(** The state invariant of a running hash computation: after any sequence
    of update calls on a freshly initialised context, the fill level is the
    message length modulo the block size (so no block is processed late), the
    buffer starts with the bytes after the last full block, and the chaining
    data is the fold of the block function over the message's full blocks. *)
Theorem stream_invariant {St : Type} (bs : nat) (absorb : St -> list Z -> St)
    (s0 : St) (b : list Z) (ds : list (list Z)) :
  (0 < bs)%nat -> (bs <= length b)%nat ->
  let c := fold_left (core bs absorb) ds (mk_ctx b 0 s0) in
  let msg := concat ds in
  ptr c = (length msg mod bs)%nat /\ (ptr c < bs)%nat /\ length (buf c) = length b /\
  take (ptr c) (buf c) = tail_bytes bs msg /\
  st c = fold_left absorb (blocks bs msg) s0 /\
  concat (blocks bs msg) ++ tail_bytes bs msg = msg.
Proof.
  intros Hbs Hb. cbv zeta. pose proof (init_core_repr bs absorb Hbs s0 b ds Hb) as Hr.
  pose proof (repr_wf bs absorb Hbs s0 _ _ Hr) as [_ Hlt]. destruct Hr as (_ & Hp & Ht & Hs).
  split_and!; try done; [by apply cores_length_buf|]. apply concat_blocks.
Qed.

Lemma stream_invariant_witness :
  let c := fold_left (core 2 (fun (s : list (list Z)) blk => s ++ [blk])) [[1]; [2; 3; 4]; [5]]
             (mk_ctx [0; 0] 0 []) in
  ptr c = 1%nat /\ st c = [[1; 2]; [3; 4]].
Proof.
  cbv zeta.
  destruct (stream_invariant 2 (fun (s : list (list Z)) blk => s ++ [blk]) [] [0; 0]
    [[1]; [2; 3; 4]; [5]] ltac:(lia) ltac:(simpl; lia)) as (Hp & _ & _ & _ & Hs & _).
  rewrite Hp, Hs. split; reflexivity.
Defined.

==

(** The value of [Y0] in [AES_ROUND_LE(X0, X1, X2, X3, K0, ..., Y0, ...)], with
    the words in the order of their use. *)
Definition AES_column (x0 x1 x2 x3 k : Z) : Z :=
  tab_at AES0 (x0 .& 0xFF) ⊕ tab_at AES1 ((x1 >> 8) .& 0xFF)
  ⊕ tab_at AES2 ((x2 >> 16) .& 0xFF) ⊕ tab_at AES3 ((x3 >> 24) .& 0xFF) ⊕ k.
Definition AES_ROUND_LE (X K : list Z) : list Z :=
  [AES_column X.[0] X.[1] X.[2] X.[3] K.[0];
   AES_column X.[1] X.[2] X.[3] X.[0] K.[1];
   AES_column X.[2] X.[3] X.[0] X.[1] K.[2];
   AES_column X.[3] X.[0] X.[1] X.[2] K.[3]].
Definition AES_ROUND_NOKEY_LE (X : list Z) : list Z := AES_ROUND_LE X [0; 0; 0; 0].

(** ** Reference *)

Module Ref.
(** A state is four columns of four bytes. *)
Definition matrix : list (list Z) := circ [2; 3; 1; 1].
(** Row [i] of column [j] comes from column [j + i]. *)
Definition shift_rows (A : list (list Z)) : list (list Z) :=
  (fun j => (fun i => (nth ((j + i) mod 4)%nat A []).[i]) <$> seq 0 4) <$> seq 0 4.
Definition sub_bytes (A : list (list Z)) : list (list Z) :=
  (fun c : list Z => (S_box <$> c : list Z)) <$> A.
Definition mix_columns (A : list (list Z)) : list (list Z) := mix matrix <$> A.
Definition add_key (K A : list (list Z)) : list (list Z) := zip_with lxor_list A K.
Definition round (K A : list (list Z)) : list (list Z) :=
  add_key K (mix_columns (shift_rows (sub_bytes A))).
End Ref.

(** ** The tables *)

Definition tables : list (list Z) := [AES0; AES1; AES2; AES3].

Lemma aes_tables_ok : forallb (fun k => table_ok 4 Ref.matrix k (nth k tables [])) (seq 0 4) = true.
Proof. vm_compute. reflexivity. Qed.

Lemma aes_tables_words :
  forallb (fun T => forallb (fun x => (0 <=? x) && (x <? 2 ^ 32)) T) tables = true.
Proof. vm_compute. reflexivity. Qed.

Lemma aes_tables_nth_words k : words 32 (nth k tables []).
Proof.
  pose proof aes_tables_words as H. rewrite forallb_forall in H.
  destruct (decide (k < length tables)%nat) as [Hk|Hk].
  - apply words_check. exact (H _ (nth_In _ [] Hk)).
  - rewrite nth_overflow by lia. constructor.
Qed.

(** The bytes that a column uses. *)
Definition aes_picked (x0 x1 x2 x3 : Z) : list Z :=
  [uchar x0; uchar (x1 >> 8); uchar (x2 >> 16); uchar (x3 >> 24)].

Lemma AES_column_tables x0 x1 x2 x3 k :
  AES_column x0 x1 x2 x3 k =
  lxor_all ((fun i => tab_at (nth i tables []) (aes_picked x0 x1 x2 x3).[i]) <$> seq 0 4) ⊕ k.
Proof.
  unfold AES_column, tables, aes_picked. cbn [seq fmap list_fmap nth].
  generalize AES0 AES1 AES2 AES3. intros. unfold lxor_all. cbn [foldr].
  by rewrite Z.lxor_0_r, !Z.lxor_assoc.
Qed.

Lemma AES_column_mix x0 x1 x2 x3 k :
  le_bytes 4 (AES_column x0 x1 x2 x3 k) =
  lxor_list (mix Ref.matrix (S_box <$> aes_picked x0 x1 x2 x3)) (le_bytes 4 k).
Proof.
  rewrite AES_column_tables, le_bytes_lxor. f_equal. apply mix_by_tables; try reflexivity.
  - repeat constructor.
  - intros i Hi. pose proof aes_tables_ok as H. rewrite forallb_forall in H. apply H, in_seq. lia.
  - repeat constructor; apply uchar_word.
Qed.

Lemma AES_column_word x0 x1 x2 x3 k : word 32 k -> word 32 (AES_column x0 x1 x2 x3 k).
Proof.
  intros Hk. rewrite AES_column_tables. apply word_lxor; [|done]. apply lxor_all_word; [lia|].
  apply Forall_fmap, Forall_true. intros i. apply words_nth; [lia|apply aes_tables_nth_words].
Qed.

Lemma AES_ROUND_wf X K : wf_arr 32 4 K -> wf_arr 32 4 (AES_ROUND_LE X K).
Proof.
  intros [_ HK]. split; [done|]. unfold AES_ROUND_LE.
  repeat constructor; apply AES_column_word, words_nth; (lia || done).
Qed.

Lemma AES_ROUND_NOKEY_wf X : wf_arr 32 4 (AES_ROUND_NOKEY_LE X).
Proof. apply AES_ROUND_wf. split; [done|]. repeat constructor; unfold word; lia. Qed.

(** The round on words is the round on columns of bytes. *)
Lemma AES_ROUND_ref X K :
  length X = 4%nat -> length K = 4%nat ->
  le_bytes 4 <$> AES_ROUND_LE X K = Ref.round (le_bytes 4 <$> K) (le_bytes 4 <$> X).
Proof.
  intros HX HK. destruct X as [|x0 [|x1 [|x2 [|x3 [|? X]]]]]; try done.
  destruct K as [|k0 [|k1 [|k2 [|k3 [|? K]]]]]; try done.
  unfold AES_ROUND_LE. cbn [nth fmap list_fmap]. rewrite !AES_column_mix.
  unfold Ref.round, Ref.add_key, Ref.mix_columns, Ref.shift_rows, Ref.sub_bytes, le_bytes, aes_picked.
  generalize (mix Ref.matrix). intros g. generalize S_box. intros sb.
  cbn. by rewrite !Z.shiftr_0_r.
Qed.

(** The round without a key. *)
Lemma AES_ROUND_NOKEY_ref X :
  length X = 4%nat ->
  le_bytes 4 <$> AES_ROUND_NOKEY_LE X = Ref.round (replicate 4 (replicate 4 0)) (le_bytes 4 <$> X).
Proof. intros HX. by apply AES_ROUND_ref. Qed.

● WHAT THE TASK ASKS: Above are the records; repeat exactly the lines from the one holding "length X = 4%nat -> length K = 4%nat ->" down to the one holding "Proof. intros HX.", end lines included.

● SOLUTION TO THE PROBLEM:
  length X = 4%nat -> length K = 4%nat ->
  le_bytes 4 <$> AES_ROUND_LE X K = Ref.round (le_bytes 4 <$> K) (le_bytes 4 <$> X).
Proof.
  intros HX HK. destruct X as [|x0 [|x1 [|x2 [|x3 [|? X]]]]]; try done.
  destruct K as [|k0 [|k1 [|k2 [|k3 [|? K]]]]]; try done.
  unfold AES_ROUND_LE. cbn [nth fmap list_fmap]. rewrite !AES_column_mix.
  unfold Ref.round, Ref.add_key, Ref.mix_columns, Ref.shift_rows, Ref.sub_bytes, le_bytes, aes_picked.
  generalize (mix Ref.matrix). intros g. generalize S_box. intros sb.
  cbn. by rewrite !Z.shiftr_0_r.
Qed.

(** The round without a key. *)
Lemma AES_ROUND_NOKEY_ref X :
  length X = 4%nat ->
  le_bytes 4 <$> AES_ROUND_NOKEY_LE X = Ref.round (replicate 4 (replicate 4 0)) (le_bytes 4 <$> X).
Proof. intros HX. by apply AES_ROUND_ref. Qed.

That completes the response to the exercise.